(** [htmlSafeSet]: the ASCII bytes copied as they are when HTML escaping
    is on, which is the default of an [Encoder]. *)
Definition htmlSafe (b : N) : bool :=
  (0x20 <=? b) && negb (b =? 0x22) && negb (b =? 0x26) && negb (b =? 0x3C)
  && negb (b =? 0x3E) && negb (b =? 0x5C).

(** The escape written for an ASCII byte outside [htmlSafeSet]. *)
Definition escape (b : N) : string :=
  BACKSLASH ++
  (if (b =? 0x5C) || (b =? 0x22) then String (byte_of b) ""
   else if b =? 0x08 then "b"
   else if b =? 0x0C then "f"
   else if b =? 0x0A then "n"
   else if b =? 0x0D then "r"
   else if b =? 0x09 then "t"
   else "u00" ++ hexdigit (N.shiftr b 4) ++ hexdigit (N.land b 0xF)).

(** The body of [appendString], between the quotes.  Every round consumes
    at least one byte of [src], so [length src] rounds are enough. *)
Fixpoint appendString_loop (fuel : nat) (src : string) : string :=
  match fuel, src with
  | S fuel', String c rest =>
      let b := N_of_ascii c in
      if b <? utf8.RuneSelf then
        if htmlSafe b then String c (appendString_loop fuel' rest)
        else escape b ++ appendString_loop fuel' rest
      else
        let '(r, size) := utf8.DecodeRune src in
        if (r =? utf8.RuneError) && (size =? 1)%nat then
          BACKSLASH ++ "ufffd" ++ appendString_loop fuel' rest
        else if (r =? 0x2028) || (r =? 0x2029) then
          BACKSLASH ++ "u202" ++ hexdigit (N.land r 0xF)
            ++ appendString_loop fuel' (drop size src)
        else
          take size src ++ appendString_loop fuel' (drop size src)
  | _, _ => ""
  end.

Definition appendString (src : string) : string :=
  QUOTE ++ appendString_loop (length src) src ++ QUOTE.

(** The encoder chosen by the dynamic type of an [interface{}] value. *)
Definition encodeValue (v : value) : result string :=
  match v with
  | VInt n => Ok (GoInt.format n)
  | VStr s => Ok (appendString s)
  | VBool true => Ok "true"
  | VBool false => Ok "false"
  | VNil => Ok "null"
  | VChan => Err UnsupportedTypeError
  end.

(** The elements of an array, each preceded by a comma but the first. *)
Fixpoint encodeElems (first : bool) (l : list value) : result string :=
  match l with
  | [] => Ok ""
  | v :: l' =>
      match encodeValue v with
      | Err e => Err e
      | Ok t =>
          match encodeElems false l' with
          | Err e => Err e
          | Ok ts => Ok ((if first then "" else ",") ++ t ++ ts)
          end
      end
  end.

(** A [[]interface{}]: [None] is the nil slice, written [null]. *)
Definition encodeSlice (s : option (list value)) : result string :=
  match s with
  | None => Ok "null"
  | Some l =>
      match encodeElems true l with
      | Err e => Err e
      | Ok ts => Ok ("[" ++ ts ++ "]")
      end
  end.

End jsonenc.

(* ================================================================= *)
(** ** [encoding/json]: the scanner *)

Module scanner.

Notation "c =c k" := (Ascii.eqb c k%char) (at level 70, no associativity).

(** What the scanner is inside of ([parseObjectKey], ...). *)
Inductive parse_state : Type :=
| parseObjectKey
| parseObjectValue
| parseArrayValue.

(** What a step reports ([scanContinue], ...). *)
Inductive opcode : Type :=
| scanContinue | scanBeginLiteral | scanBeginObject | scanObjectKey
| scanObjectValue | scanEndObject | scanBeginArray | scanArrayValue
| scanEndArray | scanSkipSpace | scanEnd | scanError.

(** The step function currently installed in the scanner: constructor
    [SX] names the Go function [stateX]. *)
Inductive state : Type :=
| SBeginValueOrEmpty | SBeginValue | SBeginStringOrEmpty | SBeginString
| SEndValue | SEndTop | SInString | SInStringEsc | SInStringEscU
| SInStringEscU1 | SInStringEscU12 | SInStringEscU123
| SNeg | S1 | S0 | SDot | SDot0 | SE | SESign | SE0
| ST | STr | STru | SF | SFa | SFal | SFals | SN | SNu | SNul
| SError.

(** The stack [parseState] has its top first. *)
Record t : Type := mk {
  step : state;
  parseState : list parse_state;
  endTop : bool;
  err : bool
}.

Definition maxNestingDepth : N := 10000.

(** [scanner.reset]. *)
Definition reset : t :=
  {| step := SBeginValue; parseState := []; endTop := false; err := false |}.

Definition with_step (s : t) (st : state) : t :=
  {| step := st; parseState := parseState s; endTop := endTop s;
     err := err s |}.

Definition with_stack (s : t) (st : state) (ps : list parse_state) : t :=
  {| step := st; parseState := ps; endTop := endTop s; err := err s |}.

(** [scanner.error]: remember the syntax error and stop. *)
Definition fail (s : t) : opcode * t :=
  (scanError,
   {| step := SError; parseState := parseState s; endTop := endTop s;
      err := true |}).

────────────────────────────────────────

About this task » Tally the lines of the records that contain "size", then write only the total.

Answer to the exercise » 4